- Problem details
Print the lines that run from the line with "let h := held - closing * sign_of held in" to the line with "- rewrite (proj2 (Z.ltb_lt", keeping both end lines, exactly as they appear in the entries below, and nothing else.

- Data to use
(* ===== verification/Cost.v ===== *)
(** The cost basis of a position leg ([oq-core/src/cost.rs]) and what closing
    part of it realizes. *)

From S2P Require Import Prelude Types Margin.

Record EntryCost := mkEntryCost { ec_qty : QtyLots; ec_entry : PriceTicks; ec_value : Z }.

#[export] Instance EntryCost_eq_dec : EqDecision EntryCost.
Proof. solve_decision. Defined.

Module EntryCost.
Definition default : EntryCost := mkEntryCost 0 0 0.

(** The recorded basis, or the one the entry price implies when the leg was
    set by hand. *)
Definition value (e : EntryCost) (c : Contract) (qty : QtyLots) (entry : PriceTicks) : Z :=
  if QtyLots.is_zero qty then 0
  else if (qty =? ec_qty e) && (entry =? ec_entry e) then ec_value e
  else notional_wide c entry qty.

Definition set (qty : QtyLots) (entry : PriceTicks) (value : Z) : EntryCost := mkEntryCost qty entry value.
End EntryCost.

(** Close [closing] of [held]: the basis left and the profit realized.  [%]
    and [/] on [i128] truncate and panic on a zero divisor. *)
Definition close (cost : Z) (held : QtyLots) (closing exit : Z) : run (Z * Cash) :=
  let size := i64_saturating_abs held in
  if size =? 0 then Panic
  else
    remainder ← chk128 (Z.rem cost size * closing);
    let allocated := sat128 (sat128 (Z.quot cost size * closing) + Z.quot remainder size) in
    let sign := if 0 <? held then 1 else -1 in
    let pnl := sat128 (sat128 (exit - allocated) * sign) in
    pnl ← (if negb (Z.rem remainder size =? 0) &&
              ((0 <? pnl) && (0 <? sign) || (pnl <? 0) && (sign <? 0))
           then chk128 (pnl - sign) else mret pnl);
    let consumed := sat128 (exit - sat128 (pnl * sign)) in
    let left := if closing =? i64_saturating_abs held then 0 else sat128 (cost - consumed) in
    mret (left, sat64 pnl).

(** * Exactness *)

Definition sign_of (held : QtyLots) : Z := if 0 <? held then 1 else -1.

(** A position and a price whose arithmetic fits: cost and exit are cash
    amounts, the size a quantity. *)
Record close_fits (cost : Z) (held : QtyLots) (closing exit : Z) : Prop := {
  fit_held : i64 held ∧ held ≠ 0 ∧ held ≠ I64_MIN;
  fit_closing : 0 ≤ closing ≤ Z.abs held;
  fit_cost : 0 ≤ cost ≤ I64_MAX;
  fit_exit : 0 ≤ exit ≤ I64_MAX;
}.

(** The share of the basis that is closed, rounded down. *)
Lemma allocated_floor cost size closing : 0 ≤ cost → 0 < size → 0 ≤ closing →
  Z.quot cost size * closing + Z.quot (Z.rem cost size * closing) size = cost * closing / size.
Proof.
  intros Hc Hs Hq. rewrite Z.quot_div_nonneg, Z.rem_mod_nonneg by lia.
  pose proof (Z.mod_pos_bound cost size Hs). rewrite Z.quot_div_nonneg by nia.
  rewrite (Z.div_mod cost size) at 3 by lia.
  replace ((size * (cost / size) + cost mod size) * closing)
    with (cost mod size * closing + (cost / size * closing) * size) by lia.
  rewrite Z.div_add by lia. lia.
Qed.

Lemma frac_zero cost size closing : 0 ≤ cost → 0 < size → 0 ≤ closing →
  Z.rem (Z.rem cost size * closing) size = (cost * closing) mod size.
Proof.
  intros Hc Hs Hq. rewrite (Z.rem_mod_nonneg cost) by lia.
  pose proof (Z.mod_pos_bound cost size Hs). rewrite Z.rem_mod_nonneg by nia.
  by rewrite Z.mul_mod_idemp_l by lia.
Qed.

Lemma quot_pos a b q : 0 < b → 0 ≤ q → b * q ≤ a < b * q + b → Z.quot a b = q.
Proof. intros. symmetry. apply (Z.quot_unique a b q (a - b * q)); nia. Qed.

Lemma quot_neg a b q : 0 < b → q ≤ 0 → b * q - b < a ≤ b * q → Z.quot a b = q.
Proof.
  intros. replace a with (- (- a)) by lia. rewrite Z.quot_opp_l by lia.
  rewrite (quot_pos (- a) b (- q)); lia.
Qed.

(** The adjustment the code makes turns the rounded-down share into the exact
    profit truncated toward zero. *)
Lemma trunc_adjust s exit x size : s = 1 ∨ s = -1 → 0 < size →
  let f := x mod size in
  let p0 := (exit - x / size) * s in
  let adjusted := negb (f =? 0) && ((0 <? p0) && (0 <? s) || (p0 <? 0) && (s <? 0)) in
  Z.quot (s * (exit * size - x)) size = (if adjusted then p0 - s else p0).
Proof.
  intros Hs Hz. cbv zeta. pose proof (Z.div_mod x size ltac:(lia)) as Hdm.
  pose proof (Z.mod_pos_bound x size ltac:(lia)) as Hmb.
  set (f := x mod size) in *. set (k := x / size) in *.
  assert (s * (exit * size - x) = size * ((exit - k) * s) - s * f) as -> by (rewrite Hdm at 1; ring).
  set (p0 := (exit - k) * s). clearbody p0 f. clear Hdm.
  destruct (Z.eqb_spec f 0) as [->|Hf]; simpl.
  { rewrite Z.mul_0_r, Z.sub_0_r, Z.mul_comm. apply Z.quot_mul. lia. }
  destruct Hs as [-> | ->]; simpl.
  - rewrite andb_true_r, andb_false_r, orb_false_r.
    destruct (Z.ltb_spec 0 p0); [apply quot_pos|apply quot_neg]; lia.
  - rewrite andb_true_r, andb_false_r, orb_false_l.
    destruct (Z.ltb_spec p0 0); [apply quot_neg|apply quot_pos]; lia.
Qed.

(** What [close] computes when everything fits: the exact profit truncated
    toward zero, with the discarded fraction left in the basis. *)
Lemma close_spec cost held closing exit : close_fits cost held closing exit →
  ∃ pnl left, close cost held closing exit = Ret (left, pnl) ∧
    i64 pnl ∧ 0 ≤ left ≤ cost ∧
    sign_of held * pnl = exit - (cost - left) ∧
    (closing = Z.abs held → left = 0) ∧
    pnl = Z.quot (sign_of held * (exit * Z.abs held - cost * closing)) (Z.abs held).
Proof.
  intros [(Hh & Hh0 & Hhm) Hcl Hc He]. set (size := Z.abs held).
  assert (0 < size ≤ I64_MAX) as Hs by (unfold size; mlia). unfold close.
  rewrite (sat64_abs_abs held) by done. fold size in Hcl |- *.
  destruct (Z.eqb_spec size 0); [lia|].
  pose proof (Z.rem_bound_pos cost size ltac:(lia) ltac:(lia)) as Hr.
  rewrite chk_ret.
  2: { assert (0 ≤ Z.rem cost size * closing ≤ I64_MAX * I64_MAX) by nia. mlia. }
  cbn [mbind run_bind].
  assert (0 ≤ Z.quot cost size * closing ≤ I64_MAX * I64_MAX) as Hq1.
  { rewrite Z.quot_div_nonneg by lia. assert (0 ≤ cost / size ≤ cost).
    { split; [apply Z.div_pos; lia|]. apply Z.div_le_upper_bound; nia. } nia. }
  rewrite (sat128_id (Z.quot cost size * closing)) by mlia.
  rewrite allocated_floor, frac_zero by lia. set (x := cost * closing).
  assert (0 ≤ x / size ≤ cost) as Hx.
  { split; [apply Z.div_pos; unfold x; nia|]. apply Z.div_le_upper_bound; [lia|]. unfold x. nia. }
  rewrite (sat128_id (x / size)) by mlia. rewrite (sat128_id (exit - x / size)) by mlia.
  change (if 0 <? held then 1 else -1) with (sign_of held).
  assert (sign_of held = 1 ∨ sign_of held = -1) as Hsg by (unfold sign_of; destruct (0 <? held); auto).
  rewrite (sat128_id ((exit - x / size) * sign_of held)) by (destruct Hsg as [-> | ->]; mlia).
  pose proof (trunc_adjust (sign_of held) exit x size Hsg ltac:(lia)) as Htr. cbv zeta in Htr.
  set (p0 := (exit - x / size) * sign_of held) in *.
  set (adj := negb (x mod size =? 0) && _) in *.
  remember (Z.quot (sign_of held * (exit * size - x)) size) as pnl eqn:Epnl.
  assert (∃ d, (d = 0 ∨ d = 1 ∧ x mod size ≠ 0) ∧ sign_of held * pnl = exit - x / size - d) as (d & Hd & Hpd).
  { exists (if adj then 1 else 0). split.
    - unfold adj. destruct (Z.eqb_spec (x mod size) 0); simpl; [by left|].
      destruct (_ || _); [right; done|by left].
    - rewrite Htr. unfold p0. destruct adj, Hsg as [-> | ->]; lia. }
  assert ((if adj then chk128 (p0 - sign_of held) else mret p0) = Ret pnl) as ->.
  { rewrite Htr. destruct adj; [|done]. apply chk_ret. unfold p0. destruct Hsg as [-> | ->]; mlia. }
  cbn [mbind run_bind].
  assert (x mod size ≠ 0 → x / size < cost) as Hlt.
  { intros Hm. pose proof (Z.div_mod x size ltac:(lia)). assert (x ≤ cost * size) by (unfold x; nia).
    apply Z.div_lt_upper_bound; [lia|]. assert (x ≠ size * cost); [|lia]. intros E. apply Hm.
    rewrite E, Z.mul_comm. apply Z.mod_mul. lia. }
  assert (- I64_MAX ≤ sign_of held * pnl ≤ I64_MAX) as Hp
    by (destruct Hd as [->|[-> Hd]]; try specialize (Hlt Hd); lia).
  assert (- I64_MAX ≤ pnl ≤ I64_MAX) as Hp' by (destruct Hsg as [E|E]; rewrite E in Hp; lia).
  rewrite (sat128_id (pnl * sign_of held)) by (destruct Hsg as [-> | ->]; mlia).
  rewrite (sat128_id (exit - pnl * sign_of held)) by (destruct Hsg as [-> | ->]; mlia).
  rewrite sat64_id by mlia. rewrite (sat128_id (cost - _)) by (destruct Hsg as [-> | ->]; mlia).
  eexists pnl, _. split; [reflexivity|]. split; [mlia|].
  destruct (Z.eqb_spec closing size) as [->|Hne].
  - assert (x / size = cost ∧ x mod size = 0) as [E1 E2]
      by (unfold x; split; [apply Z.div_mul; lia|apply Z.mod_mul; lia]).
    split_and!; [lia|lia| |done|done]. destruct Hd as [->|[_ Hd]]; [lia|done].
  - split_and!; try lia; try done; destruct Hd as [->|[-> Hd]]; try specialize (Hlt Hd); lia.
Qed.

(** * Closing in pieces *)

(** A leg closed piece by piece, each piece with its own exit value. *)
Fixpoint closes (cost : Z) (held : QtyLots) (cs : list (Z * Z)) : run (Z * QtyLots * list Cash) :=
  match cs with
  | [] => mret (cost, held, [])
  | (closing, exit) :: cs =>
      '(basis, pnl) ← close cost held closing exit;
      '(l, h, pnls) ← closes basis (held - closing * sign_of held) cs;
      mret (l, h, pnl :: pnls)
  end.

Lemma zsum_nonneg (cs : list (Z * Z)) :
  Forall (λ c, 0 < c.1 ∧ 0 ≤ c.2 ≤ I64_MAX) cs → 0 ≤ zsum (fst <$> cs).
Proof.
  unfold zsum. induction 1 as [|[q x] cs [Hq _] H IH]; [done|].
  rewrite fmap_cons. simpl in *. lia.
Qed.

Lemma sign_of_step held closing : held ≠ 0 → 0 ≤ closing < Z.abs held →
  let h := held - closing * sign_of held in
  sign_of h = sign_of held ∧ Z.abs h = Z.abs held - closing ∧ h ≠ 0.
Proof.
  intros H0 Hc. unfold sign_of. cbv zeta. destruct (Z.ltb_spec 0 held).
  - rewrite (proj2 (Z.ltb_lt 0 (held - closing * 1))) by lia. split_and!; lia.
  - rewrite (proj2 (Z.ltb_ge 0 (held - closing * -1))) by lia. split_and!; lia.
Qed.

(** Closing a leg in pieces loses nothing to rounding: whatever the
    pieces, the profits they realize add up to the proceeds less exactly the
    part of the basis that is gone, and when the last lot is closed the whole
    basis is: the total profit is the total proceeds minus the cost.  Every
    piece's profit is the exact one truncated toward zero. *)
Theorem closes_telescope (cost : Z) (held : QtyLots) (cs : list (Z * Z))
    (Hh : i64 held) (Hh0 : held ≠ 0) (Hhm : held ≠ I64_MIN) (Hc : 0 ≤ cost ≤ I64_MAX)
    (Hcs : Forall (λ c, 0 < c.1 ∧ 0 ≤ c.2 ≤ I64_MAX) cs)
    (Hsum : zsum (fst <$> cs) ≤ Z.abs held) :
  returns (closes cost held cs) (λ '(basis, h, pnls),
    sign_of held * zsum pnls = zsum (snd <$> cs) - (cost - basis) ∧
    0 ≤ basis ≤ cost ∧ Z.abs h = Z.abs held - zsum (fst <$> cs) ∧
    (cs ≠ [] → h = 0 → basis = 0)).
Proof.
  revert cost held Hh Hh0 Hhm Hc Hsum. induction Hcs as [|[q x] cs [Hq Hx] Hcs IH];
    intros cost held Hh Hh0 Hhm Hc Hsum.
  { apply returns_ret. unfold zsum. split_and!; simpl; lia. }
  change (zsum (fst <$> (q, x) :: cs)) with (q + zsum (fst <$> cs)) in *.
  change (zsum (snd <$> (q, x) :: cs)) with (x + zsum (snd <$> cs)) in *. simpl in Hq, Hx.
  pose proof (zsum_nonneg cs Hcs) as Hs0. cbn [closes].
  destruct (close_spec cost held q x) as (pnl & basis & -> & Hp & Hl & Hs & Hfull & _); [split; [done|lia|lia|lia]|].
  cbn [mbind run_bind]. destruct (decide (q = Z.abs held)) as [Hlast|Hmore].
  - specialize (Hfull Hlast). destruct cs as [|[q' x'] cs].
    + apply returns_ret. unfold zsum. simpl. split_and!; try lia. unfold sign_of.
      destruct (Z.ltb_spec 0 held); lia.
    + apply Forall_cons in Hcs as [[Hq' _] Hcs]. pose proof (zsum_nonneg cs Hcs). simpl in Hq'.
      change (zsum (fst <$> (q', x') :: cs)) with (q' + zsum (fst <$> cs)) in *. lia.
  - destruct (sign_of_step held q) as (E1 & E2 & E3); [done|lia|].
    apply returns_bind. eapply returns_mono.
    + apply (IH basis (held - q * sign_of held)); [mlia|done|mlia|lia|lia].
    + intros [[l h] pnls] (H1 & H2 & H3 & H4). apply returns_ret. rewrite E1 in H1.
      change (zsum (pnl :: pnls)) with (pnl + zsum pnls). rewrite E2 in H3. split_and!; try lia. intros _ Hh'. destruct cs; [unfold zsum in H3; simpl in H3; lia|]. by apply H4.
Qed.

Lemma closes_telescope_witness :
  returns (closes 100 (-7) [(3, 40); (2, 35); (2, 33)]) (λ '(basis, h, pnls),
    pnls = [2; -6; -4] ∧ - zsum pnls = 108 - 100 ∧ basis = 0).
Proof.
  pose proof (closes_telescope 100 (-7) [(3, 40); (2, 35); (2, 33)] ltac:(mlia) ltac:(lia) ltac:(lia)
    ltac:(lia) ltac:(repeat constructor; simpl; lia) ltac:(simpl; lia)) as ([[l h] ps] & E & H1 & _ & H3 & H4).
  exists (l, h, ps). split; [exact E|]. simpl in H3.
  assert (h = 0) as Hh by lia. specialize (H4 ltac:(discriminate) Hh). subst l.
  split; [|split; [|reflexivity]].
  - vm_compute in E. injection E as _ <-. reflexivity.
  - change (sign_of (-7)) with (-1) in H1. simpl in H1. lia.
Defined.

- Task output
  let h := held - closing * sign_of held in
  sign_of h = sign_of held ∧ Z.abs h = Z.abs held - closing ∧ h ≠ 0.
Proof.
  intros H0 Hc. unfold sign_of. cbv zeta. destruct (Z.ltb_spec 0 held).
  - rewrite (proj2 (Z.ltb_lt 0 (held - closing * 1))) by lia. split_and!; lia.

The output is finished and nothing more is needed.